3 A ORIGEM DA FUNDAMENTALIDADE DAS NORMAS DE DIREITO FUNDAMENTAL
Uma norma é de direito fundamental quando é incorporada na Constituição um imperativo de direito do campo axiológico passando ao campo deontológico. Implica valor enquanto parte de um consenso de uma sociedade e na sua inclusão na base Constitucional, pois uma norma fundamental, antes de ser constitucional, deve trazer o que uma comunidade de um Estado entende ser Direito Humano.
Conforme Alexy (2008) a fundamentalidade de uma norma pode ser dividida em formal e substancial, sendo a fundamentalidade formal à simples posição no ápice da estrutura escalonada no ordenamento jurídico como direitos que vinculam diretamente os poderes do Estado e a fundamentalidade substancial implica se tratarem de valores transmudados em de direitos pelos quais são tomadas decisões sobre a estrutura normativa básica do Estado e da sociedade.
Tem-se a partir das fundamentalidades formal e material que os direitos fundamentais das normas de direito fundamental desempenham um papel central no sistema jurídico, já que implicam na inserção de valores no sistema jurídico, valores democraticamente erigidos a normas, de forma que a Constituição, enquanto ápice do sistema normativo formal.
Para destacar a importância da norma fundamental e a complementariedade que é a sua condição de legal Constitucional e valorativa, o mesmo Alexy (2008), propõe dois modelos hipotéticos de Constituição, baseado nas duas normas: Num primeiro modelo que seria puramente procedimental, a constituição contém apenas normas de organização e procedimentos e em relação a legislação e nenhum conteúdo é previamente excluído do direito positivo, assim os limites do direito positivo são restritos a racionalidade ou irracionalidade do legislador, não possuindo os direitos fundamentais força vinculante alguma. Já num segundo modelo, puramente material, seu oposto, a constituição possui normas puramente materiais e tudo se deriva dela, cabendo ao legislador apenas declarar o que lá está estabelecido.

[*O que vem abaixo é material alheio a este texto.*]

(* ===== verification/FdLimit.v ===== *)
(** * The limit of open files (src/src/utils/fd_limit.cpp)

    setFdLimit raises the soft limit as far as the system allows: when the wanted limit is refused
    it searches for the largest limit that is accepted, and the comparison of the search is the
    attempt to set the limit.  The state is the soft limit of the process. *)

From S2P Require Import Prelude Errors.

(** getrlimit and setrlimit: whether the call works, and which soft limits are accepted. *)
Class OsLimits := {
  os_getrlimit : bool;
  os_accepts : N → bool;
}.

Section fd_limit.
Context `{OsLimits}.
Local Abbreviation M := (SM N error).

(** getFdLimit: the soft limit, or nothing when getrlimit fails *)
Definition getFdLimit : M (option N) := λ cur, (Ok (if os_getrlimit then Some cur else None), cur).
(** setrlimit(RLIMIT_NOFILE, &r) == 0 *)
Definition set_rlim (limit : N) : M bool := λ cur,
  if os_accepts limit then (Ok true, limit) else (Ok false, cur).

(** std::upper_bound over the numbers [first], ..., [first + len - 1]; [comp x] says whether the
    value is before [x]. *)
Fixpoint upper_bound (fuel : nat) (comp : N → M bool) (first len : N) : M N :=
  if len =? 0 then mret first
  else
    match fuel with
    | O => sm_throw OutOfFuel
    | S fuel =>
        let half := len / 2 in
        let mid := first + half in
        before ← comp mid;
        if (before : bool) then upper_bound fuel comp first half
        else upper_bound fuel comp (mid + 1) (len - half - 1)
    end.

(** Every turn at least halves the length. *)
Definition search_fuel (len : N) : nat := N.size_nat len.

Definition setFdLimit (limit : N) : M () :=
  r ← getFdLimit;
  match r with
  | None => mret ()
  | Some current =>
      if limit =? current then mret ()
      else
        (if limit <? current then set_rlim limit ≫= λ _, mret ()
         else
           ok ← set_rlim limit;
           if (ok : bool) then mret ()
           else
             upper_bound (search_fuel (limit - current))
               (λ new_current, ok ← set_rlim new_current; mret (negb ok)) current (limit - current) ≫= λ _,
             mret ()) ≫= λ _,
        getFdLimit ≫= λ _, mret ()
  end.
End fd_limit.

(** ** The search sets the largest limit that is accepted *)
Section theorems.
Context `{OsLimits}.

Definition probe (n : N) : SM N error bool := ok ← set_rlim n; mret (negb ok).
Lemma probe_run n cur : probe n cur = (Ok (negb (os_accepts n)), if os_accepts n then n else cur).
Proof. unfold probe, set_rlim, mbind, sm_bind. by destruct (os_accepts n). Qed.

Lemma size_half n : n ≠ 0 → (N.size_nat (n / 2) < N.size_nat n)%nat.
Proof. intros Hn. destruct n as [|[p|p|]]; [done|..]; rewrite <- N.div2_div; cbn; lia. Qed.
Lemma size_mono m n : m ≤ n → (N.size_nat m ≤ N.size_nat n)%nat.
Proof.
  intros Hle. destruct m as [|p]; [cbn; lia|]. destruct n as [|q]; [lia|]. cbn.
  revert q Hle. induction p as [p IH|p IH|]; intros [q|q|] Hle; cbn; try lia;
    apply le_n_S, IH; lia.
Qed.

(** [best] is the limit the search has reached: everything from [start] up to it is accepted, and
    what lies beyond the range is refused. *)
Lemma upper_bound_finds fuel start first len cur :
  (N.size_nat len ≤ fuel)%nat → start ≤ first →
  (∀ m n, start ≤ m → m ≤ n → os_accepts n = true → os_accepts m = true) →
  cur = (if first =? start then start else first - 1) →
  (∀ n, start ≤ n < first → os_accepts n = true) →
  ∃ top, upper_bound fuel probe first len cur = (Ok top, if top =? start then start else top - 1) ∧
    first ≤ top ≤ first + len ∧ (∀ n, start ≤ n < top → os_accepts n = true) ∧
    (top < first + len → os_accepts top = false).
Proof.
  intros Hfuel Hstart Hmono. revert first len cur Hfuel Hstart.
  induction fuel as [|fuel IH]; intros first len cur Hfuel Hstart Hcur Hacc.
  { assert (len = 0) as -> by (destruct len as [|[]]; cbn in Hfuel; lia).
    exists first. cbn [upper_bound]. rewrite N.eqb_refl, Hcur. split; [done|]. split; [lia|]. split; [done|lia]. }
  cbn [upper_bound]. destruct (N.eqb_spec len 0) as [->|Hne].
  { exists first. rewrite Hcur. split; [done|]. split; [lia|]. split; [done|lia]. }
  assert (Hhalf : len / 2 < len) by (apply N.div_lt; lia).
  pose proof (size_half len Hne) as Hsize.
  assert (Hrest : len - len / 2 - 1 ≤ len / 2).
  { pose proof (N.div_mod len 2 ltac:(lia)). pose proof (N.mod_lt len 2 ltac:(lia)). lia. }
  generalize dependent (len / 2). intros half Hhalf Hsize Hrest.
  unfold mbind at 1, sm_bind at 1. rewrite probe_run. destruct (os_accepts (first + half)) eqn:Hmid; cbn [negb].
  - destruct (IH (first + half + 1) (len - half - 1) (first + half)) as (top & Hrun & Hrange & Hlow & Hhigh).
    + transitivity (N.size_nat (half)); [by apply size_mono|lia].
    + lia.
    + rewrite (proj2 (N.eqb_neq _ _)) by lia. lia.
    + intros n Hn. destruct (decide (n < first)); [apply Hacc; lia|]. eapply Hmono; [| |exact Hmid]; lia.
    + exists top. split; [exact Hrun|]. split; [lia|]. split; [done|]. intros. apply Hhigh. lia.
  - destruct (IH first (half) cur) as (top & Hrun & Hrange & Hlow & Hhigh); [lia|done|done|done|].
    exists top. split; [exact Hrun|]. split; [lia|]. split; [done|]. intros Hlt.
    destruct (decide (top < first + half)); [by apply Hhigh|].
    assert (top = first + half) as -> by lia. done.
Qed.

(** C39: setFdLimit always ends.  When the system accepts every limit below an accepted one, raising the limit
    ends with the largest limit up to the wanted one that the system accepts, or with the old one;
    lowering it sets the wanted limit when that is accepted; and when the limit cannot be read
    nothing changes. *)
Theorem setFdLimit_largest limit current :
  (∀ m n, m ≤ n → os_accepts n = true → os_accepts m = true) →
  ∃ cur, setFdLimit limit current = (Ok (), cur) ∧
    (os_getrlimit = false → cur = current) ∧
    (os_getrlimit = true → limit < current → cur = if os_accepts limit then limit else current) ∧
    (os_getrlimit = true → current ≤ limit →
       current ≤ cur ≤ limit ∧ (cur = current ∨ os_accepts cur = true) ∧
       ∀ n, cur < n ≤ limit → os_accepts n = false).
Proof.
  intros Hmono. unfold setFdLimit. rewrite (sm_bind_ok _ _ current (if os_getrlimit then Some current else None) current) by done.
  destruct os_getrlimit eqn:Hget.
  2:{ exists current. split_and!; done. }
  destruct (N.eqb_spec limit current) as [->|Hne].
  { exists current. split; [done|]. split; [done|]. split; [lia|]. intros _ _. split; [lia|]. split; [by left|lia]. }
  destruct (N.ltb_spec limit current) as [Hlt|Hge].
  { exists (if os_accepts limit then limit else current). split; [|split; [done|split; [done|lia]]].
    unfold mbind, sm_bind, set_rlim. by destruct (os_accepts limit). }
  destruct (os_accepts limit) eqn:Hlim.
  { exists limit. split; [|split; [done|split; [lia|]]].
    - unfold mbind, sm_bind, set_rlim. by rewrite Hlim.
    - intros _ _. split; [lia|]. split; [by right|lia]. }
  destruct (upper_bound_finds (search_fuel (limit - current)) current current (limit - current) current)
    as (top & Hrun & Hrange & Hlow & Hhigh).
  { done. } { lia. } { eauto. } { by rewrite N.eqb_refl. } { lia. }
  exists (if top =? current then current else top - 1). split.
  { unfold mbind at 1, sm_bind at 1. unfold mbind at 1, sm_bind at 1. unfold set_rlim at 1. rewrite Hlim.
    unfold mbind at 1, sm_bind at 1. change (λ new_current, ok ← set_rlim new_current; mret (negb ok)) with probe.
    rewrite Hrun. done. }
  split; [done|]. split; [lia|]. intros _ _. destruct (N.eqb_spec top current) as [Heq|Hl].
  - split; [lia|]. split; [by left|]. intros n Hn. apply not_true_iff_false. intros Ha.
    assert (os_accepts current = false) by (rewrite <- Heq; apply Hhigh; lia). assert (os_accepts current = true) by (eapply Hmono; [|exact Ha]; lia).
    congruence.
  - split; [lia|]. split; [right; apply Hlow; lia|]. intros n Hn. apply not_true_iff_false. intros Ha.
    destruct (decide (top < current + (limit - current))) as [Hlt|Hnlt].
    + assert (os_accepts top = true) as Hlast by (eapply Hmono; [|exact Ha]; lia). by rewrite (Hhigh Hlt) in Hlast.
    + assert (n = limit) as -> by lia. congruence.
Qed.
End theorems.

Module FdEx.
(** A system that accepts up to 4096. *)
#[local] Instance Os : OsLimits := {| os_getrlimit := true; os_accepts n := n <=? 4096 |}.
Lemma setFdLimit_largest_witness : ∃ cur, setFdLimit 16384 1024 = (Ok (), cur) ∧ 1024 ≤ cur ≤ 16384 ∧ cur = 4096.
Proof.
  destruct (setFdLimit_largest 16384 1024) as (cur & Hrun & _ & _ & Hup).
  - cbn. intros m n Hle Hn%N.leb_le. apply N.leb_le. lia.
  - exists cur. split; [exact Hrun|]. split; [apply Hup; done|]. vm_compute in Hrun. by injection Hrun as <-.
Defined.
End FdEx.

Ambos os modelos seriam os extremos das normas e inviáveis, haja vista que do modelo puramente procedimental exara-se uma decisão ao passo que do modelo puramente material tem-se uma cognição. A Constituição Alemã e a Brasileira possuem natureza mista, possuindo normas de Direito Material (Direitos Fundamentais e Objetivos do Estado) e normas procedimentais (processo legislativo), o que implica na existência de conteúdos possíveis, necessários e impossíveis em relação a Constituição.
O fato das normas de direitos fundamentais serem normas materiais estabelece conteúdos necessários e impossíveis no sistema jurídico ao mesmo tempo que passando a constar na Constituição as transformam num núcleo de fundamentalidade formal desses direitos. A existência de normas numa constituição tidas como imutáveis por emenda constitucional determina ainda que além dos conteúdos necessários e impossíveis vigentes na constituição, há conteúdos necessários e impossíveis em relação à vigência da constituição.

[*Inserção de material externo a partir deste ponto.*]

(** An attestation for genesis whose signature is no signature, in a store that has the state of
    genesis cached and in one that has just been started and has it stored. *)
Definition malformed : SignedAttestation :=
  mkSignedAttestation 0 (mkAttestationData 2 (cp_of child_index) (cp_of genesis_index) (cp_of genesis_index)) 0.
Definition put_genesis : result () * BlockTreeData ToyS :=
  storage (bs_putState (bi_hash genesis_index) Ex.s0) (fc_block_tree s_ex).
Definition cold : ForkChoiceStore ToyS := set_states (mkLruCache 16 1 []) (set_block_tree put_genesis.2 s_ex).
Lemma cold_empty : pairs (fc_states cold) = [].
Proof. reflexivity. Qed.
Lemma cold_facts : ∃ t ev a, at_state t None ev (fc_block_tree s_ex) a ∧
  at_state t None ev (fc_block_tree cold) (abs_set_state (bi_hash genesis_index) (Some Ex.s0) a).
Proof.
  destruct (store_facts (cp_of genesis_index) votes ∅) as (t & ev & a & Hp & _). exists t, ev, a. split; [exact Hp|].
  destruct (bt_storage_op _ _ _ _ _ _ _ _ Hp (law_putState _ _ (bi_hash genesis_index) Ex.s0 (as_storage _ _ _ _ _ Hp)))
    as (p & Hrun & Hp').
  unfold cold, put_genesis. cbn [fc_block_tree set_states set_block_tree]. fold s_ex in Hrun. by rewrite Hrun.
Qed.
Definition malformed_vote : Attestation := mkAttestation (sa_validator_id malformed) (sa_data malformed).
Lemma malformed_valid : (validateAttestation malformed_vote s_ex).1 = Ok () ∧ (validateAttestation malformed_vote cold).1 = Ok ().
Proof. split; vm_compute; reflexivity. Qed.
Lemma malformed_throws :
  (onGossipAttestation malformed s_ex).1 = Throw SystemError ∧ (onGossipAttestation malformed cold).1 = Throw SystemError.
Proof. split; vm_compute; reflexivity. Qed.
(** An exception other than undefined behaviour is the verdict on the signature. *)
Lemma outcome_verdict a (s : ForkChoiceStore ToyS) h r (s' : ForkChoiceStore ToyS) :
  state_lookup a s h r → (gossip_outcome malformed r s').1 = Throw SystemError →
  ∃ state, r = Ok state ∧ gossip_verdict state malformed = Some (Throw SystemError) ∧
    gossip_outcome malformed r s' = (Throw SystemError, s').
Proof.
  intros Hl Hx. destruct r as [state|e|x]; [|discriminate Hx|destruct Hl as [-> _]; discriminate Hx].
  exists state. split; [done|]. unfold gossip_outcome in *. destruct (gossip_verdict state malformed) as [v|] eqn:Hv.
  - simpl in Hx. by subst v.
  - destruct (collects malformed s'); [|discriminate Hx]. exfalso. revert Hv. unfold gossip_verdict.
    destruct (st_validators state !! _); [|done]. by destruct (pq_public_key_from_bytes _).
Qed.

As características formais e materiais das normas de direito fundamental é que permitem que dela se derivem os efeitos formadores das demais normas, dado que sua origem se dá na base dos valores mais caros entendidos àquela sociedade. É a partir da fundamentalidade formal e material que os direitos fundamentais e as normas de direito fundamental desempenham um papel central no sistema jurídico.
4 A EFICÁCIA HORIZONTAL DAS NORMAS DE DIREITO FUNDAMENTAL
Os direitos fundamentais não são apenas direitos do indivíduo perante o Estado, mas representam uma ordem de valores que vale como decisão constitucional fundamental em todos os ramos do direito e que fornece diretrizes e impulsos para a legislação, a administração e a jurisprudência. Mas estes valores percorrem um caminho para tornar-se princípios a partir da sua constitucionalização sendo necessária a análise do próprio sistema jurídico para evidenciar este princípio e sua eficácia.

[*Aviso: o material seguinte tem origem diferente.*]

(* ===== verification/Json.v ===== *)
(** * JSON (src/src/serde/json.hpp, json_fwd.hpp)

    The templates [encode] and [decode] are overloaded on C++ types.  Here a type is a
    description [ty], a C++ value of it a [value], and the overloads are the cases of two
    functions on descriptions.  Parsing and printing the text is the rapidjson library:
    [Value] is its document. *)

From Stdlib Require Import String.
From S2P Require Import Prelude Errors Parsers.

(** ** Names *)

Inductive NameCase := SNAKE | CAMEL.

Definition toupper (c : N) : N := if (97 <=? c) && (c <=? 122) then c - 32 else c.

(** The loop of toCamelCase *)
Fixpoint camel (capitalize : bool) (name : bytes) : bytes :=
  match name with
  | [] => []
  | c :: name =>
      if c =? 95 then camel true name
      else (if capitalize then toupper c else c) :: camel false name
  end.
Definition toCamelCase (name : bytes) : bytes := camel false name.

(** FieldName, by its name in snake case *)
Definition FieldName := bytes.
Definition field_name (name_case : NameCase) (f : FieldName) : bytes :=
  match name_case with SNAKE => f | CAMEL => toCamelCase f end.

(** ** Documents *)

(** An integer of a document fits 64 bits; [JDouble] stands for the other numbers. *)
Inductive Value :=
| JNull
| JBool (b : bool)
| JInt (z : Z)
| JDouble
| JString (s : bytes)
| JArray (items : list Value)
| JObject (members : list (bytes * Value)).

(** ** Types and their values *)

(** [ty_fields] is a type with JSON_FIELDS, [ty_discriminator] one with JSON_DISCRIMINATOR,
    [ty_enum] one with JSON_ENUM, [ty_wrapper] one with JSON_WRAPPER; a width is in bits. *)
Inductive ty :=
| ty_bool
| ty_unsigned (width : N)
| ty_signed (width : N)
| ty_string
| ty_byte_vec
| ty_byte_arr (n : N)
| ty_vector (t : ty)
| ty_optional (t : ty)
| ty_map (t : ty)
| ty_ssz_list (t : ty) (limit : N)
| ty_ssz_bytes (limit : N)
| ty_fields (fields : list (FieldName * ty))
| ty_discriminator (type_field_name : FieldName) (alternatives : list (bytes * ty))
| ty_enum (names : list bytes)
| ty_wrapper (t : ty).

Inductive value :=
| VBool (b : bool)
| VInt (z : Z)
| VBytes (b : bytes)
| VList (l : list value)
| VOptional (o : option value)
| VMap (l : list (bytes * value))
| VFields (l : list value)
| VVariant (i : nat) (v : value)
| VEnum (i : nat).

(** qtils: hex digits with the prefix 0x *)
Class Hex := {
  hex0x : bytes → bytes;
  unhex0x : bytes → option bytes;
}.

Section json.
Context `{Hex} (name_case : NameCase).

(** ** Encoding *)

(** The fields of an object, one after the other *)
Definition add_member (f : FieldName) (o : option Value) (rest : option (list (bytes * Value)))
    : option (list (bytes * Value)) :=
  v ← o; members ← rest; Some ((field_name name_case f, v) :: members).

(** [None]: no overload takes a value of this type. *)
Fixpoint encode (t : ty) (v : value) {struct t} : option Value :=
  match t, v with
  | ty_bool, VBool b => Some (JBool b)
  | ty_unsigned _, VInt z | ty_signed _, VInt z => Some (JInt z)
  | ty_string, VBytes s => Some (JString s)
  | ty_byte_arr _, VBytes b => Some (JString (hex0x b))
  | ty_vector t, VList l => JArray <$> mapM (encode t) l
  | ty_fields fields, VFields l =>
      JObject <$>
        (fix encodeFields (fields : list (FieldName * ty)) (l : list value) :=
           match fields, l with
           | [], [] => Some []
           | (f, t) :: fields, v :: l => add_member f (encode t v) (encodeFields fields l)
           | _, _ => None
           end) fields l
  | _, _ => None
  end.

(** ** Decoding *)

Definition json_error {A} : result A := Throw RuntimeError.

(** JSON_ASSERT *)
Definition json_assert (b : bool) : result () := if b then Ok () else json_error.

Definition overflow (lo hi v : Z) : result Z := if ((lo <=? v) && (v <=? hi))%Z then Ok v else json_error.

(** IsUint64 and IsInt64 *)
Definition GetUint64 (j : Value) : result Z :=
  match j with JInt z => if ((0 <=? z) && (z <? 2 ^ 64))%Z then Ok z else json_error | _ => json_error end.
Definition GetInt64 (j : Value) : result Z :=
  match j with JInt z => if ((- 2 ^ 63 <=? z) && (z <? 2 ^ 63))%Z then Ok z else json_error | _ => json_error end.

Definition decodeStr (j : Value) : result bytes :=
  match j with JString s => Ok s | _ => json_error end.

(** unhex0x(...).value() and ByteArr<N>::fromHexWithPrefix(...).value() *)
Definition decode_byte_vec (j : Value) : result bytes :=
  s ← decodeStr j; of_option SystemError (unhex0x s).
Definition decode_byte_arr (n : N) (j : Value) : result bytes :=
  b ← decode_byte_vec j; if lengthN b =? n then Ok b else Throw SystemError.

(** The loop over an array *)
Fixpoint decode_items (d : Value → result value) (items : list Value) : result (list value) :=
  match items with
  | [] => Ok []
  | j :: items => v ← d j; l ← decode_items d items; Ok (v :: l)
  end.
Definition decode_vector (d : Value → result value) (j : Value) : result (list value) :=
  match j with JArray items => decode_items d items | _ => json_error end.

(** The loop over the members; emplace keeps the value that a key already has. *)
Fixpoint decode_members (d : Value → result value) (members : list (bytes * Value)) (l : list (bytes * value))
    : result (list (bytes * value)) :=
  match members with
  | [] => Ok l
  | (key, j) :: members =>
      v ← d j;
      decode_members d members (if bool_decide (key ∈ l.*1) then l else l ++ [(key, v)])
  end.

(** FindMember; a missing member is null. *)
Definition find_member (name : bytes) (members : list (bytes * Value)) : Value :=
  match list_find (λ m, m.1 = name) members with Some (_, m) => m.2 | None => JNull end.

(** One field of decodeFields *)
Definition decodeField {A} (f : FieldName) (d : Value → result A) (j : Value) : result A :=
  match j with
  | JObject members => d (find_member (field_name name_case f) members)
  | _ => json_error
  end.

Definition key_data : FieldName := chars "data".

Fixpoint decode (t : ty) (j : Value) {struct t} : result value :=
  match t with
  | ty_bool => match j with JBool b => Ok (VBool b) | _ => json_error end
  | ty_unsigned w => z ← GetUint64 j; z ← overflow 0 (2 ^ Z.of_N w - 1) z; Ok (VInt z)
  | ty_signed w => z ← GetInt64 j; z ← overflow (- 2 ^ (Z.of_N w - 1)) (2 ^ (Z.of_N w - 1) - 1) z; Ok (VInt z)
  | ty_string => s ← decodeStr j; Ok (VBytes s)
  | ty_byte_vec => b ← decode_byte_vec j; Ok (VBytes b)
  | ty_byte_arr n => b ← decode_byte_arr n j; Ok (VBytes b)
  | ty_vector t => l ← decode_vector (decode t) j; Ok (VList l)
  | ty_optional t =>
      match j with
      | JNull => Ok (VOptional None)
      | _ => v ← decode t j; Ok (VOptional (Some v))
      end
  | ty_map t =>
      match j with
      | JObject members => l ← decode_members (decode t) members []; Ok (VMap l)
      | _ => json_error
      end
  | ty_ssz_list t _ => l ← decodeField key_data (decode_vector (decode t)) j; Ok (VList l)
  | ty_ssz_bytes _ => b ← decodeField key_data decode_byte_vec j; Ok (VBytes b)
  | ty_fields fields =>
      l ← (fix decodeFields (fields : list (FieldName * ty)) : result (list value) :=
             match fields with
             | [] => Ok []
             | (f, t) :: fields => v ← decodeField f (decode t) j; l ← decodeFields fields; Ok (v :: l)
             end) fields;
      Ok (VFields l)
  | ty_discriminator type_field_name alternatives =>
      type_field_value ← decodeField type_field_name decodeStr j;
      (fix decodeDiscriminator (i : nat) (alternatives : list (bytes * ty)) : result value :=
         match alternatives with
         | [] => json_error
         | (tag, t) :: alternatives =>
             if bool_decide (type_field_value = tag) then v ← decode t j; Ok (VVariant i v)
             else decodeDiscriminator (S i) alternatives
         end) O alternatives
  | ty_enum names =>
      str ← decodeStr j;
      match list_find (λ n, n = str) names with Some (i, _) => Ok (VEnum i) | None => json_error end
  | ty_wrapper t => decode t j
  end.
End json.

(** ** The types of the HTTP interface (types/fork_choice_api_json.hpp, checkpoint.hpp,
    app/impl/http_server.cpp) *)

Definition ty_hash : ty := ty_byte_arr 32.
Definition ty_u64 : ty := ty_unsigned 64.

Definition Checkpoint_ty : ty := ty_fields [(chars "root", ty_hash); (chars "slot", ty_u64)].

Definition ForkChoiceNodeApiJson_ty : ty :=
  ty_fields [(chars "root", ty_hash); (chars "slot", ty_u64); (chars "parent_root", ty_hash);
             (chars "proposer_index", ty_u64); (chars "weight", ty_u64)].

Definition ForkChoiceApiJson_ty : ty :=
  ty_fields [(chars "nodes", ty_vector ForkChoiceNodeApiJson_ty); (chars "head", ty_hash);
             (chars "justified", Checkpoint_ty); (chars "finalized", Checkpoint_ty);
             (chars "safe_target", ty_hash); (chars "validator_count", ty_u64)].

Definition Enabled_ty : ty := ty_fields [(chars "enabled", ty_bool)].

A análise do sistema jurídico em seus efeitos pode ser feita sob duas perspectivas, a do sistema de normas e a do sistema de posições e relações jurídicas, sendo que ambas as perspectivas oferecem vantagens, já que a análise pelo sistema de normas permite uma abstração e simplificação ao passo que o sistema de posições permite o poder de diferenciação.
A eficácia das normas de direito fundamental se dá pela oponibilidade de direitos precipuamente na relação jurídica estado-cidadão pois o cidadão tem direitos subjetivos ante ao Estado, mas a esta primeira influência, pode-se somar uma segunda, que abarcaria a relação cidadão-cidadão afetando os direitos civis no chamado efeito horizontal, sendo importante esclarecer a forma de irradiação destes princípios.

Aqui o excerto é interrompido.